■ **EXERCISE REQUIREMENTS**: Search the material below for "eapply" and copy every line where it occurs.

■ **EXCERPTED RECORDS**:
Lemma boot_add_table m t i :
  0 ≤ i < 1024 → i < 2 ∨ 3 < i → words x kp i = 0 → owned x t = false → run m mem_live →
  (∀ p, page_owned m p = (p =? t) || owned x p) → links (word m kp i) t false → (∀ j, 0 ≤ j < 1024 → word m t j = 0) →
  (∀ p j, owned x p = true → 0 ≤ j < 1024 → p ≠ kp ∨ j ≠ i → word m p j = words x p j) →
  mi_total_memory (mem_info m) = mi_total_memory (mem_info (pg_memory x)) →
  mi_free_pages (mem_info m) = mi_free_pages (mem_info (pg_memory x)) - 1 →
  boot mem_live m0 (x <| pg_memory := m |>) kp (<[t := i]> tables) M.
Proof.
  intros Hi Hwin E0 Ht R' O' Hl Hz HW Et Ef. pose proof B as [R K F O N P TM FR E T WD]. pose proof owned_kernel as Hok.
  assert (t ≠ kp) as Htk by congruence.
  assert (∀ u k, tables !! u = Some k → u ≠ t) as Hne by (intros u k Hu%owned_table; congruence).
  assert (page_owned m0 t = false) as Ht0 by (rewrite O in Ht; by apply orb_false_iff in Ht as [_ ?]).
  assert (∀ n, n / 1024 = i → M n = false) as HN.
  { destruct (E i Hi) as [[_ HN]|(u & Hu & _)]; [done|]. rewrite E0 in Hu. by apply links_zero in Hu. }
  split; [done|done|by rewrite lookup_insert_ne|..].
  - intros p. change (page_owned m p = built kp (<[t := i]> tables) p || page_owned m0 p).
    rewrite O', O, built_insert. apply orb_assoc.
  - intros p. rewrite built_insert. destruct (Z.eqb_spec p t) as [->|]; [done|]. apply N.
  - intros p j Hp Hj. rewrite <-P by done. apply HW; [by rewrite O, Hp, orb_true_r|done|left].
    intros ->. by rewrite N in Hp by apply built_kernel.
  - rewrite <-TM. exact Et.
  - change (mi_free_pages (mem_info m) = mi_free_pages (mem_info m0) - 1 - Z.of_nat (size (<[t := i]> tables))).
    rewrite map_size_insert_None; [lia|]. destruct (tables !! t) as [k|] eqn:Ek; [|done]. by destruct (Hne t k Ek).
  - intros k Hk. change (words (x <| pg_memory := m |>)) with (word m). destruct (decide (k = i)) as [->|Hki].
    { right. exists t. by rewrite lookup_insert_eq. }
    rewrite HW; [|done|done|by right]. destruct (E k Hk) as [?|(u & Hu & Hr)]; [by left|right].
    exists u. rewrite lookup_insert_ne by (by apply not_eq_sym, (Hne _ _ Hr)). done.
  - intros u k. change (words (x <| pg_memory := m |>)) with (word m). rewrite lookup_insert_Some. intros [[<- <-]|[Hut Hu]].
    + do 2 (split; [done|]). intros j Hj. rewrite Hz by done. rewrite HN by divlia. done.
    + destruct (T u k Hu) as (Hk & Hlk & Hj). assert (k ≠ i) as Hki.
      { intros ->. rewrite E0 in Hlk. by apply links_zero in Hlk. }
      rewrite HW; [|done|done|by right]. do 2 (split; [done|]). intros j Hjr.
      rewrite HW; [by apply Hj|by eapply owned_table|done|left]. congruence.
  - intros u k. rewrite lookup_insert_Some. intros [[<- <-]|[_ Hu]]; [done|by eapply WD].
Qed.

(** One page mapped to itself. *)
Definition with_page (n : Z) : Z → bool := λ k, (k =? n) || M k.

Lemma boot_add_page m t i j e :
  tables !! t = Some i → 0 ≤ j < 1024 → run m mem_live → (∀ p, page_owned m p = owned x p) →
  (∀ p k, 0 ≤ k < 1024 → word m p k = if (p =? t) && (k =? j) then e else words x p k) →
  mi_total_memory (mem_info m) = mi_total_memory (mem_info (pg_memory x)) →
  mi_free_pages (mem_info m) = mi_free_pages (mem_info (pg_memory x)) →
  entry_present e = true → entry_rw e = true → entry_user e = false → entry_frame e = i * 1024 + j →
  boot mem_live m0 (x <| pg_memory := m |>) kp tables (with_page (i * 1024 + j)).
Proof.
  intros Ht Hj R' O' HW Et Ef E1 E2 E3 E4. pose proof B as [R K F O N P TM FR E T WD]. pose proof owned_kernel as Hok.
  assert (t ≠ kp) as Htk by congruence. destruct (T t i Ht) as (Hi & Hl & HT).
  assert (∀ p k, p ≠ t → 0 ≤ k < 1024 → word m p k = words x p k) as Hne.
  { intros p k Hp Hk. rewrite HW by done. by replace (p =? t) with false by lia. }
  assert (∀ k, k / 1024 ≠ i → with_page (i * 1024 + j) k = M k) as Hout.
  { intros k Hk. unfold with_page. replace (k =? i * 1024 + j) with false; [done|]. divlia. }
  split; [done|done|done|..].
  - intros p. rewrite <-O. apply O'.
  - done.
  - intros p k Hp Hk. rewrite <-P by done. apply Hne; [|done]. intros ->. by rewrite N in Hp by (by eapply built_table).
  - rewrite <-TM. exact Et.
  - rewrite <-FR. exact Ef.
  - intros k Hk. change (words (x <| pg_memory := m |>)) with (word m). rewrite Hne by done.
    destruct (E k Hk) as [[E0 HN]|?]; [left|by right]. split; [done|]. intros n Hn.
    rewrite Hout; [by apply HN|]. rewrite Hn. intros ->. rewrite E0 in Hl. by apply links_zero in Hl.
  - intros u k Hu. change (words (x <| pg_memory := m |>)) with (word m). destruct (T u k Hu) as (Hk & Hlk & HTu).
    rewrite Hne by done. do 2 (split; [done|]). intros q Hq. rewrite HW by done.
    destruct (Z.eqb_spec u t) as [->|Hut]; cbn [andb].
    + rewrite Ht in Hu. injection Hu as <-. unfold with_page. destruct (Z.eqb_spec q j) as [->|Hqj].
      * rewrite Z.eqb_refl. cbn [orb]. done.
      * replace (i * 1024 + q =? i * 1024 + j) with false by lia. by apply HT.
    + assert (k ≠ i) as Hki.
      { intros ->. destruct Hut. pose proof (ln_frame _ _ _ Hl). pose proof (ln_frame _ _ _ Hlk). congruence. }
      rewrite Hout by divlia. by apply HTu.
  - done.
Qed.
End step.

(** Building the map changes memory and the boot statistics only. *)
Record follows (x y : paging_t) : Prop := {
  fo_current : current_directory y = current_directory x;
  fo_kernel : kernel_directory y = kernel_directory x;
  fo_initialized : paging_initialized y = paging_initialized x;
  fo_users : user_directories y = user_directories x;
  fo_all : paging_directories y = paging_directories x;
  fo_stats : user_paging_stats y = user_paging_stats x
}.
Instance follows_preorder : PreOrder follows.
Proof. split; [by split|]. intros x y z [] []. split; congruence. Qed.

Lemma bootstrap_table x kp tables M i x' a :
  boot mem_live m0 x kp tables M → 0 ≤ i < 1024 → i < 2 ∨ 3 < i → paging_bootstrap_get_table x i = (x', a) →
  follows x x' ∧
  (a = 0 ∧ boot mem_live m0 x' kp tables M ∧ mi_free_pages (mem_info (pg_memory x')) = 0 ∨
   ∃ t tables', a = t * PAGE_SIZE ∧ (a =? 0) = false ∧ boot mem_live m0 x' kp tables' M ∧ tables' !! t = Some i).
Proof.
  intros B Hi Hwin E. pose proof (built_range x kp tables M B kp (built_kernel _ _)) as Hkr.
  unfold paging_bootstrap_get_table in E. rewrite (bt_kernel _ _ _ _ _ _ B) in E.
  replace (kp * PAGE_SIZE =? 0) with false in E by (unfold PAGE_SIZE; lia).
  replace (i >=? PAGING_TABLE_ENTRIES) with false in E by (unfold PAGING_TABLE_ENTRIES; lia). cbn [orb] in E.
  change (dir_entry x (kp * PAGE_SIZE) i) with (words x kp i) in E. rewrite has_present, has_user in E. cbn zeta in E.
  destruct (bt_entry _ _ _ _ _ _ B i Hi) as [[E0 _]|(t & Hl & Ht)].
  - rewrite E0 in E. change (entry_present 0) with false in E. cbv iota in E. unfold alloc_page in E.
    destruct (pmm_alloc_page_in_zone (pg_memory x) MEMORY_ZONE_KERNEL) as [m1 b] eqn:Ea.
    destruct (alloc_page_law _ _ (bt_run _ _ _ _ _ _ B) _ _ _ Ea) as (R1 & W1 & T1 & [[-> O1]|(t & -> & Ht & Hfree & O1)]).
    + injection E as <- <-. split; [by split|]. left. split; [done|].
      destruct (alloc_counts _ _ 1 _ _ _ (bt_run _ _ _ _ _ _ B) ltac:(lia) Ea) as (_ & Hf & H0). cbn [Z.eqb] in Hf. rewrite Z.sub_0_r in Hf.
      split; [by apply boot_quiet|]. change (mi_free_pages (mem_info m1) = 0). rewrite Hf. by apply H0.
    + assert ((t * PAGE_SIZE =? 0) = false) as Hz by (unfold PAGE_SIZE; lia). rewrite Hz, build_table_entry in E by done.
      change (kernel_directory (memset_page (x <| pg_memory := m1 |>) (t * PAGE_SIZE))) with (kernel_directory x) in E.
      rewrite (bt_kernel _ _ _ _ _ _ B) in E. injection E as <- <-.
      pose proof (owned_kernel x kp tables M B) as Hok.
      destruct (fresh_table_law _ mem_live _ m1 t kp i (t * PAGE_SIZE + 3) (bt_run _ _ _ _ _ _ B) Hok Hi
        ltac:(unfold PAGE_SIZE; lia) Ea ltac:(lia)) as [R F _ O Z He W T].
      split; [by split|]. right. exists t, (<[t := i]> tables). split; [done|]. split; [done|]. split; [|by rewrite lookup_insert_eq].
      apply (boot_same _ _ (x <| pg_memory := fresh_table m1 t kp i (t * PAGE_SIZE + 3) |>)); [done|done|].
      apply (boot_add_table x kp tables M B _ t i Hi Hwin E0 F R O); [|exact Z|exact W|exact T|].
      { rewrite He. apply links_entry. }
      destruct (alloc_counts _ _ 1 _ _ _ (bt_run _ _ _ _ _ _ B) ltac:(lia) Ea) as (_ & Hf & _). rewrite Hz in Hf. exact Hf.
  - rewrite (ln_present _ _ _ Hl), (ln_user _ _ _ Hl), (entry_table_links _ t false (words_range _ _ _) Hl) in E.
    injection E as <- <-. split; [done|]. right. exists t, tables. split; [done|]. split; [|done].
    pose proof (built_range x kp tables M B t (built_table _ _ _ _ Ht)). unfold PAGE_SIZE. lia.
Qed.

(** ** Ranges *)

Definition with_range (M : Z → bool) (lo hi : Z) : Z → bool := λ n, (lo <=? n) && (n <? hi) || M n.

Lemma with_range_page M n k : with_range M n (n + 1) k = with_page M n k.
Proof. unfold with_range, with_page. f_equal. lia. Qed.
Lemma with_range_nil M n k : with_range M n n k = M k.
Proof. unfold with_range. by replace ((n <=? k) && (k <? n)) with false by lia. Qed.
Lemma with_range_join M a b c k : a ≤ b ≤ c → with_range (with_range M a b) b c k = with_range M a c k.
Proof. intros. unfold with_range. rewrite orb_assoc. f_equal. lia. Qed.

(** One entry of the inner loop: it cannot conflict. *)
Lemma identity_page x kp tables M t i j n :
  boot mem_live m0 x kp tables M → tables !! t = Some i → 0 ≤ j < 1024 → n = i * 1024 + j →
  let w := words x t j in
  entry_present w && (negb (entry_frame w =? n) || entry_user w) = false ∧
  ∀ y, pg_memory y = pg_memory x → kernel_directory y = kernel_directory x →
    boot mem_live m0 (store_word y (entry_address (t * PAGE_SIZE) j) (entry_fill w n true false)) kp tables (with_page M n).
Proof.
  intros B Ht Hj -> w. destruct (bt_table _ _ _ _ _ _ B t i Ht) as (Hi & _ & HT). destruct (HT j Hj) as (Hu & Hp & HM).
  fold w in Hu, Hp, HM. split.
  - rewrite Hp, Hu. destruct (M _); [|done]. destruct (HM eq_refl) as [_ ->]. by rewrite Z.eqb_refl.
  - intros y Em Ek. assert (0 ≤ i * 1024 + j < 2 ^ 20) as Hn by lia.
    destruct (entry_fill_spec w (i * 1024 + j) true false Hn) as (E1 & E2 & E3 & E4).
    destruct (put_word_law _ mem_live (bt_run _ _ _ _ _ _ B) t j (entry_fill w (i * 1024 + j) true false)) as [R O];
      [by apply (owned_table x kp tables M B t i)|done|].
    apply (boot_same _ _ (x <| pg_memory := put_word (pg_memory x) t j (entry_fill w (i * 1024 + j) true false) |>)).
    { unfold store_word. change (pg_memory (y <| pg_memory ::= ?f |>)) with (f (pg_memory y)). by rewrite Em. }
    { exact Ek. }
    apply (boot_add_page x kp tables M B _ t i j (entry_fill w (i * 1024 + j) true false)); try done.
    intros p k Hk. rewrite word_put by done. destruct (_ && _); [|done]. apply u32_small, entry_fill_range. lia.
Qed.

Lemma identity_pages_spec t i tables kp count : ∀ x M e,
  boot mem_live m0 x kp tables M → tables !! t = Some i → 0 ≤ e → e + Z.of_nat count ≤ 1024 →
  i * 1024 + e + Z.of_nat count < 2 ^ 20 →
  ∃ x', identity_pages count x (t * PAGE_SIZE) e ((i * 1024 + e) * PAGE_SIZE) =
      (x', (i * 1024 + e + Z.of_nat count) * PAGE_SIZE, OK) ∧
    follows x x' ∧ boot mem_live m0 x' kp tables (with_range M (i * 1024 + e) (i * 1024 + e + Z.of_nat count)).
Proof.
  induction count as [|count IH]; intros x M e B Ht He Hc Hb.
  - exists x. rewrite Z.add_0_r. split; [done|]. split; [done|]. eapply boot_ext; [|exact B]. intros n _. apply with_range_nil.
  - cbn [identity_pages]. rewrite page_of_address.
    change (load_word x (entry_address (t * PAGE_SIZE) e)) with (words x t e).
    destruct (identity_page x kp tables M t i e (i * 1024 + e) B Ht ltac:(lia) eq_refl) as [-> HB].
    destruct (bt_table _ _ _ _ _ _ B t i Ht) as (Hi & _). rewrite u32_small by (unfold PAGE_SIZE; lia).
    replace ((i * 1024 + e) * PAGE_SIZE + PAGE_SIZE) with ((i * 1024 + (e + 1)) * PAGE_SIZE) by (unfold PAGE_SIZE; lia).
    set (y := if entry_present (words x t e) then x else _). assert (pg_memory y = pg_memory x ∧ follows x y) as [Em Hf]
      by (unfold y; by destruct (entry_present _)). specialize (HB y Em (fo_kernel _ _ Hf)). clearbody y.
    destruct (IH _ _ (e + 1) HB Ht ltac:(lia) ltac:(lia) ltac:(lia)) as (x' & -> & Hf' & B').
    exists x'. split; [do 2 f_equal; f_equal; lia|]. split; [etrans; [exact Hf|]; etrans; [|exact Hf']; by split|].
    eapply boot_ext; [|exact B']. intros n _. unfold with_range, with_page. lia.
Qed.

■ **COMPLETED TASK**:
      rewrite HW; [by apply Hj|by eapply owned_table|done|left]. congruence.
  - intros u k. rewrite lookup_insert_Some. intros [[<- <-]|[_ Hu]]; [done|by eapply WD].
  - intros p k Hp Hk. rewrite <-P by done. apply Hne; [|done]. intros ->. by rewrite N in Hp by (by eapply built_table).
  - exists x. rewrite Z.add_0_r. split; [done|]. split; [done|]. eapply boot_ext; [|exact B]. intros n _. apply with_range_nil.
    eapply boot_ext; [|exact B']. intros n _. unfold with_range, with_page. lia.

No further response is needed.